(** * hookexecutor: the hook broker of xep

    A shallow embedding of [src/hookexecutor/executor.go]: the framing codec
    ([ReadMessage], [WriteMessage]), the per-connection reader and writer
    loops, and the event loop ([processEvents], [sendMessage],
    [SendMessageToBot]) together with the store of client registrations it
    owns.

    Conventions.
    - Go's [int] is the 64-bit two's-complement integer, carried in [Z] with
      the wrap-around of [counter++] written out ([int_wrap]).
    - A [*clientInfo] is a location in the store [heap]; the registry
      [clients] is a list of such locations, so aliasing is visible.
    - A buffered channel is its capacity, its queued values and its closed
      flag; the operations below follow the Go runtime (send on a closed
      channel panics, close of a closed channel panics).
    - The msgpack encoder and decoder ([github.com/ugorji/go/codec]) are not
      part of this repository: they are parameters of the development. *)

From Stdlib Require Import ZArith Lia.
From Stdlib Require Import Init.Byte Strings.Byte.
From stdpp Require Import base option list gmap strings.

Local Open Scope Z_scope.

(* ===================================================================== *)
(** ** Constants (executor.go, lines 19-27) *)
(* ===================================================================== *)

Definition second : Z := 1000000000.

Definition DefaultInboxBufferSize : nat := 4.
Definition DefaultOutboxBufferSize : nat := 4.
Definition DefaultClientBufferSize : nat := 8.
Definition DefaultHeartbeatTrigger : Z := 5 * second.
Definition DefaultHeartbeatTimeout : Z := 10 * second.
Definition DefaultMessageLengthCap : Z := 4 * 1024.

(* ===================================================================== *)
(** ** Data model (executor.go, lines 29-61) *)
(* ===================================================================== *)

(** [Data] is a Go map: [None] is the nil map, [Some ∅] the empty one. *)
Record IncomingEvent := mkEvent {
  Type_ : string;
  Data : option (gmap string string)
}.

(** [Message] embeds a [*IncomingEvent]; [None] is the nil pointer. *)
Record Message := mkMessage {
  msgEvent : option IncomingEvent;
  ID : Z
}.

(** Field selections through the embedded pointer. They are partial: Go
    panics on [msg.Type] when the embedded pointer is nil. *)
Definition msgType (m : Message) : option string := Type_ <$> msgEvent m.
Definition msgData (m : Message) : option (option (gmap string string)) :=
  Data <$> msgEvent m.

(** Indexing a Go map: a nil map and a missing key both give the zero
    value, here the empty string. *)
Definition map_index (d : option (gmap string string)) (k : string) : string :=
  match d with
  | None => EmptyString
  | Some m => default EmptyString (m !! k)
  end.

Definition int_wrap (z : Z) : Z := (z + 2 ^ 63) mod 2 ^ 64 - 2 ^ 63.

Inductive Error :=
| ErrRead                      (* the transport failed or timed out on read *)
| ErrWrite                     (* the transport failed or timed out on write *)
| ErrClosed                    (* use of a closed connection *)
| ErrTooLong                   (* errors.New("message is too long") *)
| ErrCodec (why : string)      (* an error of the msgpack codec *)
| ErrPanic (why : string).     (* a recovered panic, as [stopPanic] reports it *)

(* ===================================================================== *)
(** ** Channels *)
(* ===================================================================== *)

Record chan (A : Type) := mkChan {
  ch_cap : nat;
  ch_buf : list A;
  ch_closed : bool
}.
Arguments mkChan {A} _ _ _.
Arguments ch_cap {A} _.
Arguments ch_buf {A} _.
Arguments ch_closed {A} _.

Definition make_chan {A} (cap : nat) : chan A := mkChan cap [] false.

Definition chan_full {A} (c : chan A) : bool := (ch_cap c <=? length (ch_buf c))%nat.

Inductive send_result (A : Type) :=
| Sent (c : chan A)            (* the value was queued *)
| WouldBlock                   (* the send is not ready *)
| SendPanic.                   (* send on closed channel *)
Arguments Sent {A} _.
Arguments WouldBlock {A}.
Arguments SendPanic {A}.

(** One send case of a [select]: ready when there is room in the buffer.
    A closed channel makes the case ready and the send panics. *)
Definition try_send {A} (c : chan A) (x : A) : send_result A :=
  if ch_closed c then SendPanic
  else if chan_full c then WouldBlock
  else Sent (mkChan (ch_cap c) (ch_buf c ++ [x]) false).

Inductive recv_result (A : Type) :=
| Received (x : A) (c : chan A)   (* [x, ok := <-c] with ok *)
| RecvClosed                      (* drained and closed: zero value, !ok *)
| RecvBlock.                      (* nothing queued, still open *)
Arguments Received {A} _ _.
Arguments RecvClosed {A}.
Arguments RecvBlock {A}.

Definition try_recv {A} (c : chan A) : recv_result A :=
  match ch_buf c with
  | x :: rest => Received x (mkChan (ch_cap c) rest (ch_closed c))
  | [] => if ch_closed c then RecvClosed else RecvBlock
  end.

(** [close(c)]: [None] is the panic "close of closed channel". *)
Definition close_chan {A} (c : chan A) : option (chan A) :=
  if ch_closed c then None else Some (mkChan (ch_cap c) (ch_buf c) true).

(* ===================================================================== *)
(** ** Connections and byte order *)
(* ===================================================================== *)

Definition byte_to_Z (b : byte) : Z := Z.of_N (Byte.to_N b).

(** The conversion [byte(v)]: the low eight bits of [v]. *)
Definition byte_of_Z (v : Z) : byte :=
  default x00 (Byte.of_N (Z.to_N (Z.land v 255))).

(** [binary.BigEndian.Uint16] on a two-byte array. *)
Definition BigEndian_Uint16 (b : list byte) : Z :=
  match b with
  | b0 :: b1 :: _ => Z.lor (byte_to_Z b1) (Z.shiftl (byte_to_Z b0) 8)
  | _ => 0
  end.

(** [binary.BigEndian.PutUint16] into a two-byte array. *)
Definition BigEndian_PutUint16 (v : Z) : list byte :=
  [byte_of_Z (Z.shiftr v 8); byte_of_Z v].

(** The conversion [uint16(n)]. *)
Definition uint16 (n : Z) : Z := n mod 2 ^ 16.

* * * * * * *

Work instruction
Quote the listing in full, please, keeping every line exact.

Exercise result
(** * hookexecutor: the hook broker of xep

    A shallow embedding of [src/hookexecutor/executor.go]: the framing codec
    ([ReadMessage], [WriteMessage]), the per-connection reader and writer
    loops, and the event loop ([processEvents], [sendMessage],
    [SendMessageToBot]) together with the store of client registrations it
    owns.

    Conventions.
    - Go's [int] is the 64-bit two's-complement integer, carried in [Z] with
      the wrap-around of [counter++] written out ([int_wrap]).
    - A [*clientInfo] is a location in the store [heap]; the registry
      [clients] is a list of such locations, so aliasing is visible.
    - A buffered channel is its capacity, its queued values and its closed
      flag; the operations below follow the Go runtime (send on a closed
      channel panics, close of a closed channel panics).
    - The msgpack encoder and decoder ([github.com/ugorji/go/codec]) are not
      part of this repository: they are parameters of the development. *)

From Stdlib Require Import ZArith Lia.
From Stdlib Require Import Init.Byte Strings.Byte.
From stdpp Require Import base option list gmap strings.

Local Open Scope Z_scope.

(* ===================================================================== *)
(** ** Constants (executor.go, lines 19-27) *)
(* ===================================================================== *)

Definition second : Z := 1000000000.

Definition DefaultInboxBufferSize : nat := 4.
Definition DefaultOutboxBufferSize : nat := 4.
Definition DefaultClientBufferSize : nat := 8.
Definition DefaultHeartbeatTrigger : Z := 5 * second.
Definition DefaultHeartbeatTimeout : Z := 10 * second.
Definition DefaultMessageLengthCap : Z := 4 * 1024.

(* ===================================================================== *)
(** ** Data model (executor.go, lines 29-61) *)
(* ===================================================================== *)

(** [Data] is a Go map: [None] is the nil map, [Some ∅] the empty one. *)
Record IncomingEvent := mkEvent {
  Type_ : string;
  Data : option (gmap string string)
}.

(** [Message] embeds a [*IncomingEvent]; [None] is the nil pointer. *)
Record Message := mkMessage {
  msgEvent : option IncomingEvent;
  ID : Z
}.

(** Field selections through the embedded pointer. They are partial: Go
    panics on [msg.Type] when the embedded pointer is nil. *)
Definition msgType (m : Message) : option string := Type_ <$> msgEvent m.
Definition msgData (m : Message) : option (option (gmap string string)) :=
  Data <$> msgEvent m.

(** Indexing a Go map: a nil map and a missing key both give the zero
    value, here the empty string. *)
Definition map_index (d : option (gmap string string)) (k : string) : string :=
  match d with
  | None => EmptyString
  | Some m => default EmptyString (m !! k)
  end.

Definition int_wrap (z : Z) : Z := (z + 2 ^ 63) mod 2 ^ 64 - 2 ^ 63.

Inductive Error :=
| ErrRead                      (* the transport failed or timed out on read *)
| ErrWrite                     (* the transport failed or timed out on write *)
| ErrClosed                    (* use of a closed connection *)
| ErrTooLong                   (* errors.New("message is too long") *)
| ErrCodec (why : string)      (* an error of the msgpack codec *)
| ErrPanic (why : string).     (* a recovered panic, as [stopPanic] reports it *)

(* ===================================================================== *)
(** ** Channels *)
(* ===================================================================== *)

Record chan (A : Type) := mkChan {
  ch_cap : nat;
  ch_buf : list A;
  ch_closed : bool
}.
Arguments mkChan {A} _ _ _.
Arguments ch_cap {A} _.
Arguments ch_buf {A} _.
Arguments ch_closed {A} _.

Definition make_chan {A} (cap : nat) : chan A := mkChan cap [] false.

Definition chan_full {A} (c : chan A) : bool := (ch_cap c <=? length (ch_buf c))%nat.

Inductive send_result (A : Type) :=
| Sent (c : chan A)            (* the value was queued *)
| WouldBlock                   (* the send is not ready *)
| SendPanic.                   (* send on closed channel *)
Arguments Sent {A} _.
Arguments WouldBlock {A}.
Arguments SendPanic {A}.

(** One send case of a [select]: ready when there is room in the buffer.
    A closed channel makes the case ready and the send panics. *)
Definition try_send {A} (c : chan A) (x : A) : send_result A :=
  if ch_closed c then SendPanic
  else if chan_full c then WouldBlock
  else Sent (mkChan (ch_cap c) (ch_buf c ++ [x]) false).

Inductive recv_result (A : Type) :=
| Received (x : A) (c : chan A)   (* [x, ok := <-c] with ok *)
| RecvClosed                      (* drained and closed: zero value, !ok *)
| RecvBlock.                      (* nothing queued, still open *)
Arguments Received {A} _ _.
Arguments RecvClosed {A}.
Arguments RecvBlock {A}.

Definition try_recv {A} (c : chan A) : recv_result A :=
  match ch_buf c with
  | x :: rest => Received x (mkChan (ch_cap c) rest (ch_closed c))
  | [] => if ch_closed c then RecvClosed else RecvBlock
  end.

(** [close(c)]: [None] is the panic "close of closed channel". *)
Definition close_chan {A} (c : chan A) : option (chan A) :=
  if ch_closed c then None else Some (mkChan (ch_cap c) (ch_buf c) true).

(* ===================================================================== *)
(** ** Connections and byte order *)
(* ===================================================================== *)

Definition byte_to_Z (b : byte) : Z := Z.of_N (Byte.to_N b).

(** The conversion [byte(v)]: the low eight bits of [v]. *)
Definition byte_of_Z (v : Z) : byte :=
  default x00 (Byte.of_N (Z.to_N (Z.land v 255))).

(** [binary.BigEndian.Uint16] on a two-byte array. *)
Definition BigEndian_Uint16 (b : list byte) : Z :=
  match b with
  | b0 :: b1 :: _ => Z.lor (byte_to_Z b1) (Z.shiftl (byte_to_Z b0) 8)
  | _ => 0
  end.

(** [binary.BigEndian.PutUint16] into a two-byte array. *)
Definition BigEndian_PutUint16 (v : Z) : list byte :=
  [byte_of_Z (Z.shiftr v 8); byte_of_Z v].

(** The conversion [uint16(n)]. *)
Definition uint16 (n : Z) : Z := n mod 2 ^ 16.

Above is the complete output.